I Feel Like I Should Be Buying Things

Last night, Call of Duty: Modern Warfare 3 came out. I saw the lines outside of Best Buy and thought, "That could be fun," however, I wasn't thinking that about the game itself.
I looked at the people, sitting outside the store, bundled in blankets and multiple sweaters and I felt like I needed whatever they were standing in line for. Of course, I knew what they were waiting for, but the line could have been anything and I would have felt some need to bundle up and wait in front of that store.
I'll buy it and it'll probably sit on my shelf for a month.
It's really the only reason I don't go to midnight releases for games anymore. I've been to three in my life; one for the release of Halo 3, the others for Super Smash Bros. Brawl and Batman: Arkham Asylum. Each of those times, I knew I really wanted to own the game and that I would stand in line for an hour and half at a time when I could be relaxing at home. I usually never leave a store until 1 AM, so when it was my turn to get my copy of the game, I bought it and went home happy. At that point, after waiting for a while, I'm usually too tired to play.

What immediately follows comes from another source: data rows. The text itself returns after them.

(** One launch over a ciphertext of fewer than 2^31 bytes keeps the length
    of the output buffer and leaves at every position the ciphertext byte
    XORed with the keystream byte of that position, whatever the buffer
    held before. *)
Theorem launch_writes_every_position enc out keys key_length (n : nat) :
  Z.of_nat n < 2 ^ 31 ->
  length out = n ->
  let out' := Kernel.run_kernel enc out keys key_length
                (int_of_size_t (Z.of_nat n)) (Z.of_nat n) in
  length out' = n /\
  forall p, (p < n)%nat ->
    out' !! p
    = Some (to_uchar (Z.lxor (rd enc (Z.of_nat p))
                             (Kernel.keystream_byte keys key_length (Z.of_nat p)))).
Proof.
  intros Hn Hlen. cbv zeta. split.
  - by rewrite run_kernel_length.
  - intros p Hp. by rewrite run_kernel_lookup.
Qed.

Lemma launch_writes_every_position_witness :
  let out' := Kernel.run_kernel [1; 2; 3] [9; 9; 9] [107] 1
                (int_of_size_t (Z.of_nat 3)) (Z.of_nat 3) in
  length out' = 3%nat /\
  forall p, (p < 3)%nat ->
    out' !! p
    = Some (to_uchar (Z.lxor (rd [1; 2; 3] (Z.of_nat p))
                             (Kernel.keystream_byte [107] 1 (Z.of_nat p)))).
Proof.
  apply (launch_writes_every_position [1; 2; 3] [9; 9; 9] [107] 1 3).
  - reflexivity.
  - reflexivity.
Defined.

(** A work item writes its own cell only. *)
Lemma rc4_decrypt_lookup enc out keys key_length (n : nat) (id : Z) (p : nat) :
  Z.of_nat n < 2 ^ 31 -> length out = n -> 0 <= id < Z.of_nat n ->
  Kernel.rc4_decrypt enc out keys key_length (int_of_size_t (Z.of_nat n))
    (int_of_size_t id) !! p
  = if decide (Z.of_nat p = id) then Some (Kernel.plain_byte enc keys key_length p)
    else out !! p.
Proof.
  intros Hn Hlen Hid. rewrite !int_of_size_t_small by lia.
  unfold Kernel.rc4_decrypt.
  destruct (id <? Z.of_nat n) eqn:E; [|apply Z.ltb_ge in E; lia].
  unfold wr. rewrite list_lookup_insert.
  repeat case_decide; destruct_and?; try lia; try done.
  by subst id.
Qed.

Lemma items_lookup enc keys key_length (n : nat) (ids : list Z) out (p : nat) :
  Z.of_nat n < 2 ^ 31 -> length out = n ->
  Forall (fun id => 0 <= id < Z.of_nat n) ids ->
  foldl (fun o id =>
           Kernel.rc4_decrypt enc o keys key_length (int_of_size_t (Z.of_nat n))
             (int_of_size_t id)) out ids !! p
  = if decide (Z.of_nat p ∈ ids) then Some (Kernel.plain_byte enc keys key_length p)
    else out !! p.
Proof.
  intros Hn Hlen Hids. revert out Hlen.
  induction Hids as [|id ids Hid _ IH]; intros out Hlen; cbn [foldl].
  - case_decide as H; [|done]. by apply elem_of_nil in H.
  - rewrite IH by (by rewrite rc4_decrypt_length).
    rewrite rc4_decrypt_lookup by done.
    destruct (decide (Z.of_nat p ∈ ids)) as [H1|H1];
      destruct (decide (Z.of_nat p = id)) as [H2|H2];
      destruct (decide (Z.of_nat p ∈ id :: ids)) as [H3|H3]; try done;
      exfalso; rewrite elem_of_cons in H3; tauto.
Qed.

(** The work items of a launch may run in any order: running the kernel
    once for every global id, in whatever order, fills the output buffer as
    the launch in ascending order does. *)
Theorem launch_order_immaterial enc out keys key_length (n : nat) (ids : list Z) :
  Z.of_nat n < 2 ^ 31 ->
  length out = n ->
  ids ≡ₚ seqZ 0 (Z.of_nat n) ->
  foldl (fun o id =>
           Kernel.rc4_decrypt enc o keys key_length (int_of_size_t (Z.of_nat n))
             (int_of_size_t id)) out ids
  = Kernel.run_kernel enc out keys key_length (int_of_size_t (Z.of_nat n))
      (Z.of_nat n).
Proof.
  intros Hn Hlen Hperm. apply list_eq. intros p.
  assert (forall l, l ≡ₚ seqZ 0 (Z.of_nat n) ->
            Forall (fun id => 0 <= id < Z.of_nat n) l) as Hrange.
  { intros l ->. apply Forall_seqZ. lia. }
  unfold Kernel.run_kernel, for_range. rewrite Z.sub_0_r.
  rewrite !items_lookup by auto.
  destruct (decide (Z.of_nat p ∈ ids)) as [H1|H1];
    destruct (decide (Z.of_nat p ∈ seqZ 0 (Z.of_nat n))) as [H2|H2]; try done;
    exfalso; rewrite Hperm in H1; tauto.
Qed.

Lemma launch_order_immaterial_witness :
  foldl (fun o id =>
           Kernel.rc4_decrypt [1; 2; 3] o [107] 1 (int_of_size_t (Z.of_nat 3))
             (int_of_size_t id)) [0; 0; 0] [2; 0; 1]
  = Kernel.run_kernel [1; 2; 3] [0; 0; 0] [107] 1 (int_of_size_t (Z.of_nat 3))
      (Z.of_nat 3).
Proof.
  apply (launch_order_immaterial [1; 2; 3] [0; 0; 0] [107] 1 3 [2; 0; 1]).
  - reflexivity.
  - reflexivity.
  - change (seqZ 0 (Z.of_nat 3)) with [0; 1; 2].
    etrans; [apply perm_swap|]. apply perm_skip, perm_swap.
Defined.

(** ** The validator *)

(** The validator accepts a concatenation exactly when it accepts both
    parts. *)
Theorem is_valid_plaintext_app (a b : list Z) :
  is_valid_plaintext (a ++ b) = is_valid_plaintext a && is_valid_plaintext b.
Proof.
  unfold is_valid_plaintext. induction a as [|c a IH]; simpl; [done|].
  by destruct (isprint c || isspace c).
Qed.

(** ** The enumeration *)

Lemma find_pivot_split before i1 tail front pivot suffix :
  Std.find_pivot before i1 tail = Some (front, pivot, suffix) ->
  rev before ++ i1 :: tail = rev front ++ pivot :: suffix.
Proof.
  revert i1 tail. induction before as [|i before IH]; intros i1 tail; simpl.
  - done.
  - destruct (i <? i1).
    + intros [= <- <- <-]. by rewrite <- app_assoc.
    + intros H. apply IH in H. by rewrite <- app_assoc.
Qed.

Lemma swap_first_greater_permutes pivot rsuffix x rsuffix' :
  Std.swap_first_greater pivot rsuffix = Some (x, rsuffix') ->
  x :: rsuffix' ≡ₚ pivot :: rsuffix.
Proof.
  revert x rsuffix'. induction rsuffix as [|i2 rest IH]; intros x rsuffix'; simpl.
  - done.
  - destruct (pivot <? i2).
    + intros [= <- <-]. apply perm_swap.
    + destruct (Std.swap_first_greater pivot rest) as [[y rest']|]; [|done].
      intros [= <- <-]. rewrite perm_swap. rewrite (IH y rest' eq_refl).
      apply perm_swap.
Qed.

You would think that'd I'd be disappointed at this, but I never felt that. I usually felt pretty content that I was able to purchase the game at all. Now that I look back on it, it was never about the game, at all. I realize that I was merely serving the need to be a consumer and it's one that I feel all too often. For instance, I heard that Best Buy might open at midnight on Black Friday. I don't actually need to buy any gifts that won't be on sale throughout the month of December- or that I could find online for cheaper- but I might go for the sake of going.
What the hell is wrong with me?
Whatever it is, I really do want to play Call of Duty: MW 3 and Battlefield 3; I really just need to figure out which one I want to buy first.